Aridas
Crazy Little Green Dragon
My point was, if the 1/6 Rioters held Congress at gunpoint and said "certify Trump the winner or y'all dead", courts would very likely deem that vote to be null & void.
Assuming that the courts were then free of such coercion, sure. If Congress had been coerced at gunpoint, that significantly raises the chance that the courts would end up being coerced, too, though, in practice. However, Jan 6 wasn't the scenario invoked. Given that the scenario actually invoked involves quite widespread coercion throughout for the sake of making the point, in such a scenario the courts would be nigh certain to be either complicit or under duress.
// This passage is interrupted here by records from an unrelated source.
Lemma play_harry_potter_without_board (self : Piezo) (tr : Trace) :
  (∀ b, ¬ configured_with self b) → play_harry_potter self tr = (Returned tt, tr).
Proof.
  unfold play_harry_potter, board_of, configured_with. intros Hnone.
  destruct (board self) as [v|[b|c]]; [done | by destruct (Hnone b) | done].
Qed.



End ConfigureThenOperate.




(** ** Commands in sequence *)

Section DoCommandCompose.
Context {interp : Interpreter}.

(** Starting the loop from a mapping [result] gives what starting it from
    the empty mapping gives, laid over [result]. *)
Lemma do_command_loop_from (self : Piezo) (command : list (string * PyVal))
    (result : gmap string string) (tr : Trace) :
  ∃ r tr', do_command_loop self command ∅ tr = (Returned r, tr') ∧
           do_command_loop self command result tr = (Returned (r ∪ result), tr').
Proof.
  revert result tr. induction command as [|[name args] command IH]; intros result tr.
  - exists ∅, tr. split; [done|]. simpl. unfold ret. by rewrite (left_id_L ∅ (∪)).
  - cbn [do_command_loop]. unfold bind.
    destruct (do_command_entry_same self ∅ result name args tr) as (v & tr1 & -> & ->).
    destruct (IH (<[name := v]> ∅) tr1) as (r & tr' & Hempty & ->).
    destruct (IH (<[name := v]> result) tr1) as (r0 & tr0 & Hempty0 & ->).
    rewrite Hempty in Hempty0. injection Hempty0 as <- <-.
    exists (r ∪ <[name := v]> ∅), tr'. split; [done|].
    by rewrite (insert_union_singleton_l result), insert_empty, (assoc_L (∪)).
Qed.

(** X15: a command run in two parts.  Running the first entries and then
    the others from the trace the first left issues the same calls as the
    whole command, and the whole command returns the second mapping laid
    over the first. *)
Theorem do_command_app (self : Piezo) (first second : list (string * PyVal))
    (t : option PyVal) (tr : Trace) :
  ∃ r1 tr1 r2 tr2,
    do_command self first t tr = (Returned r1, tr1) ∧
    do_command self second t tr1 = (Returned r2, tr2) ∧
    do_command self (first ++ second) t tr = (Returned (r2 ∪ r1), tr2).
Proof.
  unfold do_command.
  destruct (do_command_loop_returns self first ∅ tr) as (r1 & tr1 & Hfirst).
  destruct (do_command_loop_from self second r1 tr1) as (r2 & tr2 & Hsecond & Hboth).
  exists r1, tr1, r2, tr2. split; [exact Hfirst|]. split; [exact Hsecond|].
  by rewrite do_command_loop_app, Hfirst.
Qed.
End DoCommandCompose.

(** X16: the "sound_buzzer" entry reads its three arguments with their
    defaults (1000, 1.0, 0.5), calls [sound_buzzer] once on them and,
    whenever the duty cycle can be multiplied by 100, records the "Buzzer
    activated" message, whatever string [sound_buzzer] returned. *)
Theorem do_command_sound_buzzer_reports_activation {interp : Interpreter}
    (self : Piezo) (d : list (string * PyVal)) (percent : PyVal)
    (t : option PyVal) (tr : Trace) :
  let frequency := default_or (assoc_get d "frequency") (VInt 1000) in
  let duration := default_or (assoc_get d "duration") (VFloat 1) in
  let duty_cycle := default_or (assoc_get d "duty_cycle") (VFloat float_0_5) in
  py_mul_int duty_cycle 100 = inr percent →
  ∃ s tr',
    sound_buzzer self frequency duration duty_cycle None tr = (Returned s, tr') ∧
    do_command self [("sound_buzzer", VDict d)] t tr =
    (Returned {["sound_buzzer" :=
                  "Buzzer activated: " +:+ py_str frequency +:+ "Hz for "
                  +:+ py_str duration +:+ "s with " +:+ py_str percent
                  +:+ "% duty cycle."]},
     tr').
Proof.
  intros frequency duration duty_cycle Hmul.
  destruct (do_command_entry_sound_buzzer self ∅ d percent tr Hmul)
    as (s & tr' & Hrun & Hentry).
  exists s, tr'. split; [exact Hrun|].
  unfold do_command. cbn [do_command_loop]. unfold bind.
  rewrite Hentry. unfold ret. by rewrite insert_empty.
Qed.
(** Output that has the shape of a report decodes. *)
Lemma decode_Result_typed (v : json) (d : IPerf3Result) :
  report_typed v = true -> is_Some (decode_Result v d).
Proof. apply decode_struct_typed, Result_field_typed. Qed.

(** A property of the destination that every member named [name] keeps
    when it passes [ok], and every other member keeps anyway, holds after
    decoding a value whose members named [name] all pass [ok]. *)
Lemma decode_struct_invariant {A : Type}
  (field : string -> json -> A -> option A) (P : A -> Prop)
  (name : string) (ok : json -> bool) :
  (forall k v d d',
     (if key_is name k then ok v else true) = true ->
     field k v d = Some d' -> P d -> P d') ->
  forall v d d',
    members_named name ok v = true ->
    decode_struct field v d = Some d' -> P d -> P d'.
Proof.
  intros Hfield v d d'. destruct v as [| | | | | ms]; cbn; try discriminate.
  - now intros _ [= <-].
  - revert d. induction ms as [| [k x] ms IH]; intros d; cbn.
    + now intros _ [= <-].
    + intros [Hkx Hms]%andb_prop.
      destruct (field k x d) as [d1 |] eqn:Hd1; [| discriminate].
      intros Hd' Hd. apply (IH d1 Hms Hd'). exact (Hfield k x d d1 Hkx Hd1 Hd).
Qed.

Lemma decode_float_null (prec emax : Z) (v : json) (d x : spec_float) :
  is_null v = true -> decode_float prec emax v d = Some x -> x = d.
Proof. destruct v; cbn; try discriminate. now intros _ [= <-]. Qed.
(** * DolphinQt2 game list widget: a shallow embedding of GameList.cpp

    The widget is a QStackedWidget with three pages (a table view, an icon
    list view and an empty-state label) over one catalog model.  The
    embedding keeps the names of the C++ members and slots.  Calls that
    leave the widget (dialogs, the disc codec, the filesystem) are recorded
    in a trace of effects; what they return is an input of the slot. *)

From Stdlib Require Import ZArith Bool List Lia.
From Stdlib Require Import Floats.SpecFloat.
From stdpp Require Import base option list strings gmap.

Open Scope string_scope.
Open Scope list_scope.
Open Scope Z_scope.

(** ** Toolkit and domain types *)

Definition QString := string.

Definition isEmpty (s : QString) : bool :=
  match s with EmptyString => true | String _ _ => false end.

(** [DiscIO::Platform], declared in DiscIO/Enums.h.  GameList.cpp names the
    first three enumerators; the other two complete the declaration. *)
Inductive Platform :=
| GAMECUBE_DISC | WII_DISC | WII_WAD | ELF_DOL | NUMBER_OF_PLATFORMS.

(** [DiscIO::BlobType], declared in DiscIO/Blob.h.  GameList.cpp names GCZ
    and PLAIN and tests for PLAIN once the test for GCZ has failed; the
    other enumerators are the remaining containers a blob can come in. *)
Inductive BlobType :=
| PLAIN | DRIVE | DIRECTORY | GCZ | CISO | WBFS | TGC.

#[global] Instance Platform_eq_dec : EqDecision Platform.
Proof. solve_decision. Defined.

#[global] Instance BlobType_eq_dec : EqDecision BlobType.
Proof. solve_decision. Defined.

(** What [GameFile(path)] answers for one file on disk. *)
Record GameFile := {
  GetPlatformID : Platform;
  GetBlobType : BlobType;
  IsInstalled : bool;
  GetGameID : QString;
  GetWiiFSPath : QString
}.

(** The files behind the catalog: [GameFile(path)] re-reads the metadata
    each time a slot constructs it. *)
Definition Disk := QString -> GameFile.

(** The three pages added to the stacked widget. *)
Inductive Widget := m_table | m_list | m_empty.

#[global] Instance Widget_eq_dec : EqDecision Widget.
Proof. solve_decision. Defined.

Record QModelIndex := { row : Z; column : Z }.

(** [QModelIndex()], the invalid index. *)
Definition invalid_index : QModelIndex := {| row := -1; column := -1 |}.

(** A sort/filter proxy, as the source rows it shows, in display order. *)
Abbreviation QSortFilterProxyModel := (list Z).

(** Indexing a [QList] with a C++ [int]; [None] outside the list, where the
    C++ container asserts. *)
Definition at_index {A} (l : list A) (i : Z) : option A :=
  if i <? 0 then None else l !! Z.to_nat i.

Definition mapToSource (proxy : QSortFilterProxyModel) (idx : QModelIndex)
  : QModelIndex :=
  match at_index proxy (row idx) with
  | Some r => {| row := r; column := column idx |}
  | None => invalid_index
  end.

(** ** The catalog model *)

Record GameListModel := { m_games : list QString }.

(** Modelled from the spec: GameListModel::rowCount is declared outside
    GameList.cpp; the catalog's [rowCount()] is the number of games. *)
Definition rowCount (m : GameListModel) : Z := Z.of_nat (length (m_games m)).

(** Modelled from the spec: GameListModel::GetPath is declared outside
    GameList.cpp; [pathAt(row)] is the path of the game at that row. *)
Definition GetPath (m : GameListModel) (index : Z) : option QString :=
  at_index (m_games m) index.

(** ** The widget *)

Record GameList := {
  m_model : GameListModel;
  m_table_proxy : QSortFilterProxyModel;
  m_list_proxy : QSortFilterProxyModel;
  (** [m_table->selectionModel()->selectedIndexes()] *)
  table_selection : list QModelIndex;
  (** [m_list->selectionModel()->selectedIndexes()] *)
  list_selection : list QModelIndex;
  m_prefer_table : bool;
  currentWidget : Widget
}.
If one wants to poke at a more real world example of something much closer to such an election - Russia's sham annexation elections in Ukraine. Russia's elections in general have serious issues, of course, from various legitimacy angles, even if they're not engaging in direct coercion. Going by the argument that you had started with, sufficiently widespread coercion and duplicity would make things entirely legitimate, even if they utterly trample upon... everything good, really. When that was pointed out, your attempted defense became an attempted appeal to how an institution was totally invulnerable to duress and duplicity and had the power to magically enforce its rulings, despite a long and unpleasant history of such being quite vulnerable to both duress and duplicity, here and elsewhere, and judgements being frequently difficult to enforce in the face of opposition in many cases even at good times. That's honestly not much of an argument here.
To get down to a more fundamental level, though, the issues at hand have far more to do with what legitimacy actually is and how legitimacy actually works. Those are questions that are very poorly served with superficial and overly simplistic answers, even if such answers are the easy ones.